What Labor Should Look Like (in Honor of Labor Day)

Industrial Workers of the World Labor Day picnic in Oakland, California in 1939

As a national holiday, Labor Day recognizes the social and economic achievements of American workers. It is a tribute to the contributions workers have made to the strength, prosperity, and well-being of our country. Labor has taken many forms over the years, but through it all remains a pillar of how we articulate success and the American experiment: We believe in and glorify hard work as the backbone of what moves our country forward. As we take this weekend to reflect on and celebrate the history of our national work ethic, though, we must also look at its future and what it means for our society when half the population isn’t afforded the same opportunities.

Women make up 46.8% of the labor force yet hold only 4% of CEO positions at S&P 500 companies. Globally, the gender wage gap is at 77%, with women around the world averaging the salaries that men earned ten years ago. Research estimates that the pay gap won’t close for more than 100 years, that the numbers are even worse for women of color and for mothers, and that it only worsens as women age.

Over the past decade, alternatives to the traditional or corporate notions of work have arisen that claim to tackle this inequality. In particular, we keep hearing that the gig economy is positioned to transform our labor force. Companies like Airbnb, Uber, and TaskRabbit all use language like “monetizing your resources,” “flexible,” “local,” “connections,” and “community”. They paint a picture of a shared economy, one where resources are reallocated where they’re needed in mutually beneficial and symbiotic relationships, creating the ultimate democratic economy, but it’s not that simple.

Nathan Blecharczyk, Cofounder and Chief Technology Officer of Airbnb. TechCrunch [CC BY 2.0], via WIKIPEDIA Commons

As much as those who create this emerging kind of labor want to distance it from corporatization and societal hierarchies, they all still manage to land in the same pitfalls of misrepresentation and exploitation. Somewhere along the way this vision of a shared and community-building economy forgot about women. Again.

For all its talk about accessibility and community, Airbnb still hosts a conference with only 30% women invited as speakers. The New York Times’ New Work Summit, claimed to host “top neurologists, technologists, scientists, architects, organizational psychologists, leading C.E.O.s and other experts” yet included only 31% women among said experts. At this point, we don’t even have to go so far as to say that these companies aren’t trying hard enough. They’re depicting a very real and very serious lack of inclusion. Where are the women in STEM? Where are the women in tech? Where are the women leading corporations? Or banks? Or universities? How can we even entertain the notion of a new and radical transformation of labor through an innovation economy when women are rarely found among its ranks?

Especially in the case of innovative, new ideas, we cannot forget to ask: Who is able to access this? Who is profiting from this? Who was this built for? If the answer does not include women (or women of color, or poor women, or disabled women, or disenfranchised women), then none of this is really innovative or radical. It is merely the same system in a different suit. It is the same flawed labor in a different uniform.

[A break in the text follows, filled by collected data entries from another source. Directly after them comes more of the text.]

(** * smaaDemo renderer core: ring-buffer allocator, shader cache and
      frame state machine

    A shallow embedding of [renderer/RendererCommon.cpp] and of the OpenGL
    back end of the renderer, together with the properties the design
    document states about them.

    Conventions.
    - [unsigned int] values are integers in [Z]; every C++ operation that
      can leave the 32-bit range is followed by [u32], the reduction
      modulo [2^32].
    - [assert(...)] is a guard: a failing guard ends the call with
      [AssertFail].  [throw std::runtime_error] ends it with
      [RuntimeError]; undefined behaviour (a division by zero, a read past
      the end of an array) ends it with [Undefined].
    - Member variables that a function writes are fields of an explicit
      state record which the function returns. *)

From Stdlib Require Import ZArith Lia Bool List Ascii String.
From stdpp Require Import base option list sorting gmap strings.

Local Open Scope Z_scope.

(* ===================================================================== *)
(** * Part I: the program                                                 *)
(* ===================================================================== *)

(** ** Outcomes of a call *)

Inductive result (A : Type) : Type :=
| Ok (a : A)
| AssertFail
| RuntimeError
| Undefined.

Arguments Ok {A} a.
Arguments AssertFail {A}.
Arguments RuntimeError {A}.
Arguments Undefined {A}.

#[global] Instance result_ret : MRet result := fun A a => Ok a.

#[global] Instance result_bind : MBind result := fun A B k r =>
  match r with
  | Ok a => k a
  | AssertFail => AssertFail
  | RuntimeError => RuntimeError
  | Undefined => Undefined
  end.

(** [assert(c)] *)
Definition assert (c : bool) : result unit :=
  if c then Ok tt else AssertFail.

(** ** 32-bit unsigned arithmetic *)

Definition u32 (z : Z) : Z := z mod 2 ^ 32.

(** [~x] on an [unsigned int] *)
Definition u32not (x : Z) : Z := u32 (Z.lnot x).

Definition isU32 (z : Z) : Prop := 0 <= z < 2 ^ 32.

(** Modelled from the spec: [isPow2] of utils/Utils.h is not part of the
    sources at hand; the design says of the value it guards that the
    "alignment is a power of two". *)
Definition isPow2 (v : Z) : bool := (0 <? v) && (v =? 2 ^ Z.log2 v).

(** Modelled from the spec: [nextPow2] of utils/Utils.h is not part of the
    sources at hand; the design describes its result as "the next power of
    two >= size".  The result is an [unsigned int]. *)
Definition nextPow2 (v : Z) : Z := u32 (2 ^ Z.log2_up v).

(** ** The ring-buffer allocator (RendererCommon.cpp) *)

Module Ring.

(** The three members of the renderer that the allocator reads and writes.
    [lastSyncedRingBufPtr] is declared in a header that is not part of the
    sources at hand; it is taken to be an [unsigned int], as the cursor
    is. *)
Record State : Type := mkState {
  ringBufSize : Z;
  ringBufPtr : Z;
  lastSyncedRingBufPtr : Z
}.

(** Modelled from the spec: [recreateRingBuffer] lives in the back ends,
    which are not part of the sources at hand.  The design says that "the
    buffer is reallocated larger ... and the cursor reset to 0"; the caller
    asserts [ringBufPtr == 0] right after the call.  Nothing is said about
    the synchronisation mark, which is left as it is. *)
Definition recreateRingBuffer (st : State) (newSize : Z) : State :=
  {| ringBufSize := newSize;
     ringBufPtr := 0;
     lastSyncedRingBufPtr := lastSyncedRingBufPtr st |}.

(** [x % ringBufSize] *)
Definition umod (x m : Z) : result Z :=
  if m =? 0 then Undefined else Ok (x mod m).

(** [x / ringBufSize] *)
Definition udiv (x m : Z) : result Z :=
  if m =? 0 then Undefined else Ok (x / m).

(** The first [if]: a request larger than the whole buffer. *)
Definition growFor (st : State) (size : Z) : result State :=
  if ringBufSize st <? size then
    let newSize := nextPow2 size in
    let st := recreateRingBuffer st newSize in
    assert (ringBufPtr st =? 0) ;;
    Ok st
  else Ok st.

(** The second [if]: the aligned block does not fit before the end.
    Returns the state together with [alignedPtr] and [beginPtr]. *)
Definition wrapAround (st : State) (size add mask alignedPtr beginPtr : Z)
  : result (State * Z * Z) :=
  if ringBufSize st <=? u32 (beginPtr + size) then
    q ← udiv (ringBufPtr st) (ringBufSize st);
    let st := {| ringBufSize := ringBufSize st;
                 ringBufPtr := u32 (u32 (q + 1) * ringBufSize st);
                 lastSyncedRingBufPtr := lastSyncedRingBufPtr st |} in
    assert (Z.land (ringBufPtr st) (u32not mask) =? 0) ;;
    let alignedPtr := Z.land (u32 (ringBufPtr st + add)) mask in
    beginPtr ← umod alignedPtr (ringBufSize st);
    assert (u32 (beginPtr + size) <? ringBufSize st) ;;
    assert (beginPtr =? 0) ;;
    Ok (st, alignedPtr, beginPtr)
  else Ok (st, alignedPtr, beginPtr).

(** The third [if]: the cursor has lapped the synchronisation mark. *)
Definition outOfSpace (st : State) (size beginPtr : Z) : result (Z * State) :=
  if u32 (lastSyncedRingBufPtr st + ringBufSize st) <=? ringBufPtr st then
    let newSize := u32 (ringBufSize st * 2) in
    assert (size <? newSize) ;;
    let st := recreateRingBuffer st newSize in
    assert (ringBufPtr st =? 0) ;;
    let beginPtr := 0 in
    let st := {| ringBufSize := ringBufSize st;
                 ringBufPtr := size;
                 lastSyncedRingBufPtr := lastSyncedRingBufPtr st |} in
    Ok (beginPtr, st)
  else Ok (beginPtr, st).

(** [RendererImpl::ringBufferAllocate] *)
Definition ringBufferAllocate (st : State) (size alignment : Z)
  : result (Z * State) :=
  assert (negb (alignment =? 0)) ;;
  assert (isPow2 alignment) ;;
  st ← growFor st size;
  let add := u32 (alignment - 1) in
  let mask := u32not add in
  let alignedPtr := Z.land (u32 (ringBufPtr st + add)) mask in
  assert (ringBufPtr st <=? alignedPtr) ;;
  beginPtr ← umod alignedPtr (ringBufSize st);
  '(st, alignedPtr, beginPtr) ← wrapAround st size add mask alignedPtr beginPtr;
  let st := {| ringBufSize := ringBufSize st;
               ringBufPtr := u32 (alignedPtr + size);
               lastSyncedRingBufPtr := lastSyncedRingBufPtr st |} in
  outOfSpace st size beginPtr.

(** A run of the allocator: the calls made, what each returned, and the
    capacity before and after each of them. *)
Record Event : Type := mkEvent {
  evSize : Z;
  evAlignment : Z;
  evCapacityBefore : Z;
  evOffset : Z;
  evCapacityAfter : Z
}.

Inductive run : State -> list Event -> State -> Prop :=
| run_nil st : run st [] st
| run_cons st size alignment offset st1 evs st2 :
    ringBufferAllocate st size alignment = Ok (offset, st1) ->
    run st1 evs st2 ->
    run st
        (mkEvent size alignment (ringBufSize st) offset (ringBufSize st1) :: evs)
        st2.

End Ring.


(** ** The shader cache (RendererCommon.cpp) *)

Module Cache.

(** *** Text and numbers, as the C and C++ libraries print and read them *)

Definition charCode (c : ascii) : Z := Z.of_N (N_of_ascii c).

(** The digit [d] of a number printed by [operator<<]; [std::hex] prints
    lower-case letters. *)
Definition digitChar (d : Z) : ascii :=
  if d <? 10 then ascii_of_N (Z.to_N (48 + d)) else ascii_of_N (Z.to_N (87 + d)).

Women shipfitters worked on board the USS Nereus shown as they neared completion of the floor in a part of the engine room at the US Navy Yard, Mare Island, California

This Labor Day, we can talk about the good. We can talk about the rise of freelancers and increasing popularity of flexible work, the “novel” idea of acknowledging paternity leave, the increasing attention to child care for women at all levels of professional development. But we must not skip over the bad. Women are still sorely underrepresented and often unrecognized and under-rewarded in key pockets of the labor force.

Let’s not just give labor a new uniform as we move forward. Let’s rebuild it from the ground up and make sure that women are included and valued from day one. Otherwise, what is all this innovation really good for?